Source records
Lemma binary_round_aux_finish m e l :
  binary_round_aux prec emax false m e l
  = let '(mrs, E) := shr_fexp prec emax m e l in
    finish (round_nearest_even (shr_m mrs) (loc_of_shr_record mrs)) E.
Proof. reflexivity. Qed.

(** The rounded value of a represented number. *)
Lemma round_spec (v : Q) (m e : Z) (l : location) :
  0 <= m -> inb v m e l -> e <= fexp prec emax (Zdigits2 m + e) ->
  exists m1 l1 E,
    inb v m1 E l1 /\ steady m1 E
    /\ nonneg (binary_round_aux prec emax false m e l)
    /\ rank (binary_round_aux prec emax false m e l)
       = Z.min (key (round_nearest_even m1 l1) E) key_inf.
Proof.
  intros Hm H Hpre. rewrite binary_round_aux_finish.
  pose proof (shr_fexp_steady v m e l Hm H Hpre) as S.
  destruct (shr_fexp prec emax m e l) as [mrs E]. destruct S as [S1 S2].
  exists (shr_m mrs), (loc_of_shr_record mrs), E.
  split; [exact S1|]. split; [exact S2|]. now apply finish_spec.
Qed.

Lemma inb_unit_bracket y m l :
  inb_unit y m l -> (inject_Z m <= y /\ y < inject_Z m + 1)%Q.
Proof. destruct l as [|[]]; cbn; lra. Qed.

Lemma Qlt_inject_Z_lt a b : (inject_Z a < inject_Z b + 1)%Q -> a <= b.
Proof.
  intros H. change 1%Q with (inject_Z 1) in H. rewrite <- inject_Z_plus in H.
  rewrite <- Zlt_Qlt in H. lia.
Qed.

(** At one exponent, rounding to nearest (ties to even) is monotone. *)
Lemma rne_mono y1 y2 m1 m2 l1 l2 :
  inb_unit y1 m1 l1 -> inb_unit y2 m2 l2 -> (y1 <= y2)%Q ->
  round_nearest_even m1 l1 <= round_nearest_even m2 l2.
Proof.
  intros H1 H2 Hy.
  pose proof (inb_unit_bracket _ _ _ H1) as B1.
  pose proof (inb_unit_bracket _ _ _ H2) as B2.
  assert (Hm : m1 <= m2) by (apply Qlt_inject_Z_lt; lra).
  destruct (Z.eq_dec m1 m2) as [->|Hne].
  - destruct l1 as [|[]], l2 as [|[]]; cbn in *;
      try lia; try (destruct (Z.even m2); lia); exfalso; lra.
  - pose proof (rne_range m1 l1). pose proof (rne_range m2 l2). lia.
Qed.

...

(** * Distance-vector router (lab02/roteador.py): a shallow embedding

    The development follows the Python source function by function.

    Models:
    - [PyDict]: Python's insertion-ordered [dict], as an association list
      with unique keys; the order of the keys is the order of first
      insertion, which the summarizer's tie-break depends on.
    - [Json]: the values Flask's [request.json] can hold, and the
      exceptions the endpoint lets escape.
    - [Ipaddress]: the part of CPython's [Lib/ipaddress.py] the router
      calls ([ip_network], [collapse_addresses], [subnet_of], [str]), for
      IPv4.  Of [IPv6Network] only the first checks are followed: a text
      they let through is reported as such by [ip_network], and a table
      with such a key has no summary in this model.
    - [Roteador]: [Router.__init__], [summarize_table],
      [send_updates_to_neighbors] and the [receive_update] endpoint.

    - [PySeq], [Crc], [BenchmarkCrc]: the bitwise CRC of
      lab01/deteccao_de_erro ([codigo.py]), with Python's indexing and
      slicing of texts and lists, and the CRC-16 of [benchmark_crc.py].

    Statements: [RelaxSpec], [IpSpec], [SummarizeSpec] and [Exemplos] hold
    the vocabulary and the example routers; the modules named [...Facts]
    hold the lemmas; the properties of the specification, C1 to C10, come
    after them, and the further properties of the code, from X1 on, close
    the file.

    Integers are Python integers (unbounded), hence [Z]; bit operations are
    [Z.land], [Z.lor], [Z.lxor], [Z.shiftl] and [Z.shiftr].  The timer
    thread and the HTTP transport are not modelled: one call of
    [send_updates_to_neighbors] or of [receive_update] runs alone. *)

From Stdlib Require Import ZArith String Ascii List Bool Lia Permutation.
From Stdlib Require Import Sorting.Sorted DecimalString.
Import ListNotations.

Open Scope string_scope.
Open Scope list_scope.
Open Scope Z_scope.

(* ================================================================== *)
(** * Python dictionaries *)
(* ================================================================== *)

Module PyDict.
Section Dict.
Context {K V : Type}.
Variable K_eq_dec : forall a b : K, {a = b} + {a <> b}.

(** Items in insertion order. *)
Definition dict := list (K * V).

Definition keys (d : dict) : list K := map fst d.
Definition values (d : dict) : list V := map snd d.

* * *

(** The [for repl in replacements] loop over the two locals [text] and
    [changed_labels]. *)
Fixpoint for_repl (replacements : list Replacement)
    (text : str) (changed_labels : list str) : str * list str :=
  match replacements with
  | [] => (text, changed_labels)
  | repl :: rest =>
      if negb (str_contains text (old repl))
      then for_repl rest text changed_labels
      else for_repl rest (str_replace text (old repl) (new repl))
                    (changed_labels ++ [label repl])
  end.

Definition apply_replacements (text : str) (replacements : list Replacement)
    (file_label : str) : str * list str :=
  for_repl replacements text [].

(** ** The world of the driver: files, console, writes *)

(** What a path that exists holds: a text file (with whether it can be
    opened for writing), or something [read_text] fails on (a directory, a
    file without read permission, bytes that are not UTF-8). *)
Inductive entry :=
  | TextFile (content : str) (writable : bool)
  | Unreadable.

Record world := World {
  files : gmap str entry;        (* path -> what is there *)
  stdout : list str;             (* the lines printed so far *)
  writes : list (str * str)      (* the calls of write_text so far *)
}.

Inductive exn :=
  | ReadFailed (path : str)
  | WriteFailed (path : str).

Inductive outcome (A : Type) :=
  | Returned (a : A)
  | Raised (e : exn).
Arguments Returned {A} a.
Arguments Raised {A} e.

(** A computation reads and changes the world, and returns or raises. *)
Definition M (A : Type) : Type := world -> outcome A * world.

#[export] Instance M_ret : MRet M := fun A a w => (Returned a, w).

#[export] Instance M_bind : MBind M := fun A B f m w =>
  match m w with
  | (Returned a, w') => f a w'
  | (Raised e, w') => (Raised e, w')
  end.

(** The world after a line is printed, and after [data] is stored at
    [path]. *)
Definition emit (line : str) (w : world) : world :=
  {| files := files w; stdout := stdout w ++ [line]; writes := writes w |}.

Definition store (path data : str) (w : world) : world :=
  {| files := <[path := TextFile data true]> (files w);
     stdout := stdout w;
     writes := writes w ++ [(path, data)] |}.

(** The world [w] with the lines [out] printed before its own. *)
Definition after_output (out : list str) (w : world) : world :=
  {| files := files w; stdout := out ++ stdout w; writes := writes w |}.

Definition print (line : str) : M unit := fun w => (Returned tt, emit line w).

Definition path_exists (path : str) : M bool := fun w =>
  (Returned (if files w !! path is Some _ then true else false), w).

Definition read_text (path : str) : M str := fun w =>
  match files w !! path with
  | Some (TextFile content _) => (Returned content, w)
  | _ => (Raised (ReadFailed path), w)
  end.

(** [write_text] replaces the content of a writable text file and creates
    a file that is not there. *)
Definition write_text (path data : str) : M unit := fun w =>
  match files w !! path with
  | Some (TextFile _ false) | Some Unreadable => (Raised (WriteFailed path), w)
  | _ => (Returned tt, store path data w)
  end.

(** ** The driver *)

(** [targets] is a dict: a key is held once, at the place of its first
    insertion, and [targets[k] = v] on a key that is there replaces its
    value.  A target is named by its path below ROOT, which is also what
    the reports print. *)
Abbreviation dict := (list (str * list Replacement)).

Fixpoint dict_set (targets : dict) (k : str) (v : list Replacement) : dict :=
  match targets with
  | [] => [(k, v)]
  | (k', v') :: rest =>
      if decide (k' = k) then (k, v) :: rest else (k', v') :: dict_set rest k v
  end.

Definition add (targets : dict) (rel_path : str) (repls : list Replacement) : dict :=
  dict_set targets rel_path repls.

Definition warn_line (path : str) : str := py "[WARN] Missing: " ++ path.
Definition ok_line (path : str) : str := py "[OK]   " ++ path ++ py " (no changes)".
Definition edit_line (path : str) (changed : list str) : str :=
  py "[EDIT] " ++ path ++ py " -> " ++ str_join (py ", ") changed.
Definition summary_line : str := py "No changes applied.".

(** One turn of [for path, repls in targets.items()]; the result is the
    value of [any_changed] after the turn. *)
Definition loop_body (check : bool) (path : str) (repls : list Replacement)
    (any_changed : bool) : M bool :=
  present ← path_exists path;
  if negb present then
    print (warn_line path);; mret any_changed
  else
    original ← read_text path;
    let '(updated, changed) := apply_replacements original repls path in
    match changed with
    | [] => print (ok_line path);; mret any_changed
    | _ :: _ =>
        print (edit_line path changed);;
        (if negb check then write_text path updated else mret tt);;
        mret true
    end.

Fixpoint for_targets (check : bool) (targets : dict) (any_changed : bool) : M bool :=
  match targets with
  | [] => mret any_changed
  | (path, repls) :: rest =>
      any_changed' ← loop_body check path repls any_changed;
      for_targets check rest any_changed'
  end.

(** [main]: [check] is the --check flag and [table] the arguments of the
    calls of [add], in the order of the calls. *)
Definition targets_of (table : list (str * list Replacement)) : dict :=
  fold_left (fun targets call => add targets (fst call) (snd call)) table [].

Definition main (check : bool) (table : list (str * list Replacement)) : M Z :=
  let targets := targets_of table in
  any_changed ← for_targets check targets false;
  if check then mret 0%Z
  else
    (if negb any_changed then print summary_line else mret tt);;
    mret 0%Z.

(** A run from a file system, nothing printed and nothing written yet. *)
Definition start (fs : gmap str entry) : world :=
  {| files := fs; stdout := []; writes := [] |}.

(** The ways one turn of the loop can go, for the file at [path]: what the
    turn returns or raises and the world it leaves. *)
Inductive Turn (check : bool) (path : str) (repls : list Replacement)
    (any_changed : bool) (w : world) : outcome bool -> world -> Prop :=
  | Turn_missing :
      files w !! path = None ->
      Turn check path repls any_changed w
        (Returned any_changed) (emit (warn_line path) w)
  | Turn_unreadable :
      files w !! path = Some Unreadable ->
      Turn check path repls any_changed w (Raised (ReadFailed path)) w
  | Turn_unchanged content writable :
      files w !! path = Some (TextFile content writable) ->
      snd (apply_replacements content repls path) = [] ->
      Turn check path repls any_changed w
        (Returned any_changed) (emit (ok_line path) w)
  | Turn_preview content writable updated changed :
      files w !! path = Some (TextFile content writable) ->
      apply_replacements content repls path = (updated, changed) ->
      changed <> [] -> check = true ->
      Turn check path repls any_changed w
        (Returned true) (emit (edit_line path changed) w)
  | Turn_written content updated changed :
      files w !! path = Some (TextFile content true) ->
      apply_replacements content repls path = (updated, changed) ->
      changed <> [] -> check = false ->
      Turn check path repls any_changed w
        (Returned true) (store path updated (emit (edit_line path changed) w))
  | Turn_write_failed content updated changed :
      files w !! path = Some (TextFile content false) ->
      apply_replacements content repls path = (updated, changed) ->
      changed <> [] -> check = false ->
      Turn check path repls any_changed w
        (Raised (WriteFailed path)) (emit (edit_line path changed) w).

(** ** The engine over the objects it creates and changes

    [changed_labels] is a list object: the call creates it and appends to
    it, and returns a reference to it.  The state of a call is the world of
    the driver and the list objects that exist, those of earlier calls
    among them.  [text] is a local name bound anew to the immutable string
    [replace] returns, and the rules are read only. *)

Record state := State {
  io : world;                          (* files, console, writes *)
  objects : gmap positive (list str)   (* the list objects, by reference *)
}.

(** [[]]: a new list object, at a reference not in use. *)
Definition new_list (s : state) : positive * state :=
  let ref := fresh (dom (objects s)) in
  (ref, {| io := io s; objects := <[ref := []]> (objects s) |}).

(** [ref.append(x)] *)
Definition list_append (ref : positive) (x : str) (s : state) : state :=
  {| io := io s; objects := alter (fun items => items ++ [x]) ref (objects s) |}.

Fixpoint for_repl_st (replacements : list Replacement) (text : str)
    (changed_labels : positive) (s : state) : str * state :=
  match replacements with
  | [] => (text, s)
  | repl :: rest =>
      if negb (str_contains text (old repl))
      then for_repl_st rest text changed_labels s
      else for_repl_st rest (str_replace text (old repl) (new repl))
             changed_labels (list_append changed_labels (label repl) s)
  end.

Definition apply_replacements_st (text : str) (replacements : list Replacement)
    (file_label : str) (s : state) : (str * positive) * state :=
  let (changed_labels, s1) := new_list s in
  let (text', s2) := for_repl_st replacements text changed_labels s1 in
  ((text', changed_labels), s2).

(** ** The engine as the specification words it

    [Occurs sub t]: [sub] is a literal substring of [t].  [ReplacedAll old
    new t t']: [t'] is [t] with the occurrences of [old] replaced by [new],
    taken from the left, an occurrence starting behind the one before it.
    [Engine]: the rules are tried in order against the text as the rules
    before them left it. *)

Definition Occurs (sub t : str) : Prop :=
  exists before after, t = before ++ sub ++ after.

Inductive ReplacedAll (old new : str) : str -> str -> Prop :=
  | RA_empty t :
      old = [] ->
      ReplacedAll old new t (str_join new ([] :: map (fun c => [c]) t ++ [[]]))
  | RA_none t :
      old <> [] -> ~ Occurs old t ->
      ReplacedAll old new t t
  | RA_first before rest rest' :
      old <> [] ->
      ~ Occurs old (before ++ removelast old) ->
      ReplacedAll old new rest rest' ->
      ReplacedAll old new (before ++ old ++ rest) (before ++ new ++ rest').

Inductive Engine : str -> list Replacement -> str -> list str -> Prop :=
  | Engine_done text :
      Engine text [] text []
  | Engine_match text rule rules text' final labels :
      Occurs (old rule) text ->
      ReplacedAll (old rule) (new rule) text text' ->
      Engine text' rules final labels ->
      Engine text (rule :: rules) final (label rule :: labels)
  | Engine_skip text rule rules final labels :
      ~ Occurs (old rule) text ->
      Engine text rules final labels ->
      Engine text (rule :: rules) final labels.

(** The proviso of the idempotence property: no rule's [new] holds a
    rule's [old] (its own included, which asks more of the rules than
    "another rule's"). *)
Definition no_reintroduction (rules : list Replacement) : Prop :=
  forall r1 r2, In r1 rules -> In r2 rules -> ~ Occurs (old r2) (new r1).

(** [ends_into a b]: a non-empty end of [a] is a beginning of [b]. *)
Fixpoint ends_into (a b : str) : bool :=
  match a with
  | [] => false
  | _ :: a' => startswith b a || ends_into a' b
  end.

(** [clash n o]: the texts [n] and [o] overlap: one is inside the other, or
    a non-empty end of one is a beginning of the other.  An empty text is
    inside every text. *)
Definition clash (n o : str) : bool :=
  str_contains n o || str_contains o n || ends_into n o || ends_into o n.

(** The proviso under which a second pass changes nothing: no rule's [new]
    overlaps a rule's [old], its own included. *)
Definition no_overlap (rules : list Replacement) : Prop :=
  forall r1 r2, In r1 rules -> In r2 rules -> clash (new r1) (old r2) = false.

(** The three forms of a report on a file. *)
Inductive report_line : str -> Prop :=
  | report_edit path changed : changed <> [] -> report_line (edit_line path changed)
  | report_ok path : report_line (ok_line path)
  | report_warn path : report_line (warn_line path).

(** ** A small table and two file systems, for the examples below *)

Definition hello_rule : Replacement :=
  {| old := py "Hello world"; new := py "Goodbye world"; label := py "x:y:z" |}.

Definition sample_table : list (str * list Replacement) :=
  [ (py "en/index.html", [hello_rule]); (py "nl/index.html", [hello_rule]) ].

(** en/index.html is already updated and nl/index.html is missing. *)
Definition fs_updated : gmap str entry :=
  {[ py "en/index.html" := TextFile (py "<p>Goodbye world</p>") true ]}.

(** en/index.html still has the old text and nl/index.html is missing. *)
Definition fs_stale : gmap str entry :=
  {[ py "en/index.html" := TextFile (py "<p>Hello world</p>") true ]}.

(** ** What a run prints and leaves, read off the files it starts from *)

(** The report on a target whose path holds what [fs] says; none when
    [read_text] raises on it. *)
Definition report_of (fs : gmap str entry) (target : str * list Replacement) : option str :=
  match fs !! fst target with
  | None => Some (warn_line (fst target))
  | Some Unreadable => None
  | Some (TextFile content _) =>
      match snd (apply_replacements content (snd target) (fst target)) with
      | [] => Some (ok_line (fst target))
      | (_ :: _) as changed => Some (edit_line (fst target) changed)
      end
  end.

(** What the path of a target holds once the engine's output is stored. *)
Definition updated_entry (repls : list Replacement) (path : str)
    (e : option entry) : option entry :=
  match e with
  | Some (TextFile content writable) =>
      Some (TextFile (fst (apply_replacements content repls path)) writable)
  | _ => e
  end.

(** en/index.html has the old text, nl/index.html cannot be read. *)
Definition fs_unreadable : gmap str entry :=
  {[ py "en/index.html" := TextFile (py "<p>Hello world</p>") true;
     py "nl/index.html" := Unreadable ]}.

Problem statement
Working through the records above, copy each line in which "inside" is found.

Task solution
(** [clash n o]: the texts [n] and [o] overlap: one is inside the other, or
    inside every text. *)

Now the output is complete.